Excerpted data —

☆ ☆ ☆

Section Generate.
(** What the closure reads besides its arguments: the personal form
    state, and the year of the clock at the time of the call. *)
Variable personalProfile : PersonalProfile.
Variable startYear : Z.
Variable currentMode : SimulationMode.
Variable riskLevel : option string.

(** The body of the loop for counter [i].  The counter is an integral
    Number from 0 upwards: [of_nat i] is its value in the metric formulas,
    and the year label is the decimal string of the sum. *)
Definition point_at (i : nat) : TimelinePoint :=
  let yearLabel := Number_toString (startYear + Z.of_nat i) in
  let point := mkPoint yearLabel [] in
  match currentMode with
  | PERSONAL => personal_point personalProfile riskLevel (of_nat i) point
  | BUSINESS => business_point riskLevel (of_nat i) point
  | GOVERNMENT => government_point (of_nat i) point
  | STUDENT => student_point (of_nat i) point
  end.

(** [for (let i = ...; i <= years; i++) { ...; points.push(point) }],
    with [fuel] bounding the number of iterations. *)
Fixpoint for_loop (fuel i : nat) (points : list TimelinePoint)
  : list TimelinePoint :=
  match fuel with
  | O => points
  | S fuel' =>
      if (i <=? years)%nat
      then for_loop fuel' (S i) (points ++ [point_at i])
      else points
  end.

Definition generateProjectionData : list TimelinePoint :=
  for_loop (S (S years)) 0 [].
End Generate.

End Projection.

(** ** Analysis handler *)

Module Controller.

Import JS Projection.
Open Scope string_scope.

Record Swot := mkSwot {
  strengths : list string;
  weaknesses : list string;
  opportunities : list string;
  threats : list string
}.

(** Modelled from the spec: the declaration of [AnalysisResult] is not
    among the sources; its fields are those of the design's data model,
    which are the ones the component reads. *)
Record AnalysisResult := mkResult {
  riskLevel : string;
  swot : Swot;
  prediction : string;
  strategy : string;
  executionSteps : list string
}.

Record BusinessProfile := mkBusiness {
  companyName : string;
  industry : string;
  capital : string;
  targetMarket : string;
  bizDecision : string
}.
(** The [onload] callback of [handleFileSelected], run once the overwrite
    is confirmed: [parsed] is the result of [JSON.parse], [None] when the
    file is not text or does not parse. The result is the document and the
    alert shown. *)
Definition loadDocument (parsed : option JSON) (doc : Document)
    : Document * option string :=
  match parsed with
  | None => (doc, Some unreadable)
  | Some data =>
      match asArray (property "entries" data) with
      | Some entries =>
          ({| doc_entries := entries;
              doc_employeeName :=
                match property "employeeName" data with
                | Some (JString s) => s
                | _ => ""
                end;
              doc_savedLocations :=
                match asArray (property "savedLocations" data) with
                | Some l => l
                | None => []
                end;
              doc_baseOvertime :=
                match property "baseOvertime" data with
                | Some (JNumber q) => Fin q
                | _ => Num.zero
                end |}, None)
      | None => (doc, Some invalidFormat)
      end
  end.

(** [handleFileSelected]: nothing happens without a file or when the
    overwrite is cancelled. *)
Definition handleFileSelected (file : option (option JSON)) (confirmed : bool)
    (doc : Document) : Document * option string :=
  match file with
  | None => (doc, None)
  | Some parsed => if confirmed then loadDocument parsed doc else (doc, None)
  end.

(** The parsed data has an [entries] field that is the array [entries]. *)
Definition hasEntries (parsed : option JSON) (entries : list JSON) : Prop :=
  ∃ fields, parsed = Some (JObject fields)
            ∧ ownProperty "entries" fields = Some (JArray entries).

(** The value of a field, or the default when it is absent or of another
    type. *)
Definition stringField (k : string) (parsed : option JSON) : string :=
  match parsed with
  | Some (JObject fields) =>
      match ownProperty k fields with Some (JString s) => s | _ => "" end
  | _ => ""
  end.

Definition arrayField (k : string) (parsed : option JSON) : list JSON :=
  match parsed with
  | Some (JObject fields) =>
      match ownProperty k fields with Some (JArray l) => l | _ => [] end
  | _ => []
  end.

Definition numberField (k : string) (parsed : option JSON) : number :=
  match parsed with
  | Some (JObject fields) =>
      match ownProperty k fields with Some (JNumber q) => Fin q | _ => Num.zero end
  | _ => Num.zero
  end.
(** C4.  Both handlers are all-or-nothing under every fault script.
    A charge either answers 500 and leaves the whole server state as it
    was, or answers 200 with both the row appended and the balance
    debited.  An administrative update either gives no success answer and
    leaves the state as it was, or answers 200 with the account rewritten
    and the log extended exactly as the update requires (one top-up row
    when the balance rose, none otherwise). *)
Theorem charge_and_adjust_all_or_nothing
    (user admin : ReqUser) (feature : string) (tokenCount : option Z)
    (uid : Z) (b : UserUpdate) (now : Z) (fl : Faults) (s : Server) :
  useMockDb s = false ->
  (let (resp, s') := post_usage user feature tokenCount now fl s in
   (resp = json 500 (err_message "") /\ s' = s) \/
   (exists u, users (db s) !! id user = Some u /\
      resp = json 200 (success_remaining (Some (tokens u - or_zero tokenCount))) /\
      usage_logs (db s') =
        usage_logs (db s) ++ [mkUsageLog (id user) feature (or_zero tokenCount) now] /\
      users (db s') !! id user = Some (set_tokens (tokens u - or_zero tokenCount) u)))
  /\
  (let (resp, s') := put_admin_user admin uid b now fl s in
   (resp <> json 200 success /\ s' = s) \/
   (exists u, users (db s) !! uid = Some u /\
      resp = json 200 success /\
      users (db s') !! uid = Some (adjusted_row b u) /\
      usage_logs (db s') =
        if 0 <? upd_tokens b - tokens u
        then usage_logs (db s) ++
               [mkUsageLog uid admin_topup_label (upd_tokens b - tokens u) now]
        else usage_logs (db s))).
Proof.
  intros Hmock. split.
  - destruct (post_usage_cases user feature tokenCount now fl s Hmock) as [-> | (u & Hu & ->)].
    + left. split; reflexivity.
    + right. exists u. split; [exact Hu|]. split; [reflexivity|].
      cbn [db set_db]. split; [apply charge_effect_logs | now apply charge_effect_user].
  - destruct (put_admin_user_cases admin uid b now fl s) as [[Hr Hs] | (u & Hu & Heq)].
    + destruct (put_admin_user admin uid b now fl s) as [resp s']. left. split; assumption.
    + rewrite Heq. right. exists u. split; [exact Hu|]. split; [reflexivity|].
      cbn [db set_db]. rewrite adjust_effect_users, adjust_effect_logs, lookup_alter_eq, Hu.
      split; reflexivity.
Qed.

Lemma charge_and_adjust_all_or_nothing_witness :
  (let (resp, s') :=
     post_usage alice "engine" (Some 150) 7 [false; false; false; true] (sample_server 1000) in
   (resp = json 500 (err_message "") /\ s' = sample_server 1000) \/
   (exists u, users (db (sample_server 1000)) !! id alice = Some u /\
      resp = json 200 (success_remaining (Some (tokens u - or_zero (Some 150)))) /\
      usage_logs (db s') =
        usage_logs (db (sample_server 1000)) ++
          [mkUsageLog (id alice) "engine" (or_zero (Some 150)) 7] /\
      users (db s') !! id alice = Some (set_tokens (tokens u - or_zero (Some 150)) u)))
  /\
  (let (resp, s') :=
     put_admin_user root 1 (set_balance 2000) 7 [false; false; false; true] (sample_server 1000) in
   (resp <> json 200 success /\ s' = sample_server 1000) \/
   (exists u, users (db (sample_server 1000)) !! 1 = Some u /\
      resp = json 200 success /\
      users (db s') !! 1 = Some (adjusted_row (set_balance 2000) u) /\
      usage_logs (db s') =
        if 0 <? upd_tokens (set_balance 2000) - tokens u
        then usage_logs (db (sample_server 1000)) ++
               [mkUsageLog 1 admin_topup_label (upd_tokens (set_balance 2000) - tokens u) 7]
        else usage_logs (db (sample_server 1000)))).
Proof.
  apply (charge_and_adjust_all_or_nothing alice root "engine" (Some 150) 1
           (set_balance 2000) 7 [false; false; false; true] (sample_server 1000)).
  reflexivity.
Defined.

(** The branch on the mock arrays is not atomic in this sense: a charge
    for a user the array does not hold writes the row and debits nobody.
    It is the reason for the premise [useMockDb s = false], which holds in
    every state a started server reaches. *)
Example mock_charge_logs_without_debit :
  post_usage carol "engine" (Some 150) 7 [] mock_server =
    (json 200 success,
     set_mockUsageLogs [mkUsageLog 3 "engine" 150 7] mock_server).
Proof. reflexivity. Qed.

(** A fault after the row was inserted and before the debit: nothing stays. *)
Example charge_rolled_back :
  post_usage alice "engine" (Some 150) 7 [false; false; false; true] (sample_server 1000) =
    (json 500 (err_message ""), sample_server 1000).
Proof. reflexivity. Qed.

(** * Conservation of the ledger *)




Lemma step_keeps_mock_flag op s : useMockDb (step op s) = useMockDb s.
Proof.
  destruct op as [user feature tc now fl | admin uid b now fl]; cbn [step].
  - destruct (useMockDb s) eqn:Hm.
    + unfold post_usage. rewrite Hm.
      destruct (find_mock_user _ _); cbn; exact Hm.
    + destruct (post_usage_cases user feature tc now fl s Hm) as [-> | (u & _ & ->)];
        cbn; exact Hm.
  - destruct (put_admin_user_cases admin uid b now fl s) as [[_ ->] | (u & _ & ->)];
      reflexivity.
Qed.

Section Conservation.

(** The account whose ledger is followed. *)
Variable uid : Z.





End Conservation.



(** The stored number of a charge row is a count, not a delta: under the
    unsigned reading a single charge already breaks the equation. *)
Example stored_counts_do_not_conserve :
  ~ conserved stored_delta 1000 1
      (run [Charge alice "engine" (Some 150) 7 []] (sample_server 1000)).
Proof. intros H; vm_compute in H; discriminate. Qed.

(** * Access to chat sessions *)

(** Listing the messages of a session checks the owner: whoever does not
    own the session (or names a session that does not exist) gets no
    message, under every fault script, and the store is left as it was. *)
Lemma get_chat_messages_checks_owner (user : ReqUser) (sid : string)
    (fl : Faults) (s : Server) (c : ChatSessionRow) :
  useMockDb s = false ->
  chat_sessions (db s) !! sid = Some c ->
  cs_user_id c <> id user ->
  (get_chat_messages user sid fl s = (json 403 (message "Access denied"), s) \/
   get_chat_messages user sid fl s = (json 500 (err_message ""), s)).
Proof.
  intros Hmock Hc Hne. unfold get_chat_messages, pool_query. rewrite Hmock.
  rewrite call_hd. destruct (hd false fl); cbn.
  - right. now rewrite set_db_same.
  - rewrite Hc. destruct (Z.eqb_spec (cs_user_id c) (id user)); [contradiction|].
    left. now rewrite set_db_same.
Qed.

☆ ☆ ☆

Return only the lines above that run from the opening line through the line containing "match currentMode with", exactly as written.

The answer —
Section Generate.
(** What the closure reads besides its arguments: the personal form
    state, and the year of the clock at the time of the call. *)
Variable personalProfile : PersonalProfile.
Variable startYear : Z.
Variable currentMode : SimulationMode.
Variable riskLevel : option string.

(** The body of the loop for counter [i].  The counter is an integral
    Number from 0 upwards: [of_nat i] is its value in the metric formulas,
    and the year label is the decimal string of the sum. *)
Definition point_at (i : nat) : TimelinePoint :=
  let yearLabel := Number_toString (startYear + Z.of_nat i) in
  let point := mkPoint yearLabel [] in
  match currentMode with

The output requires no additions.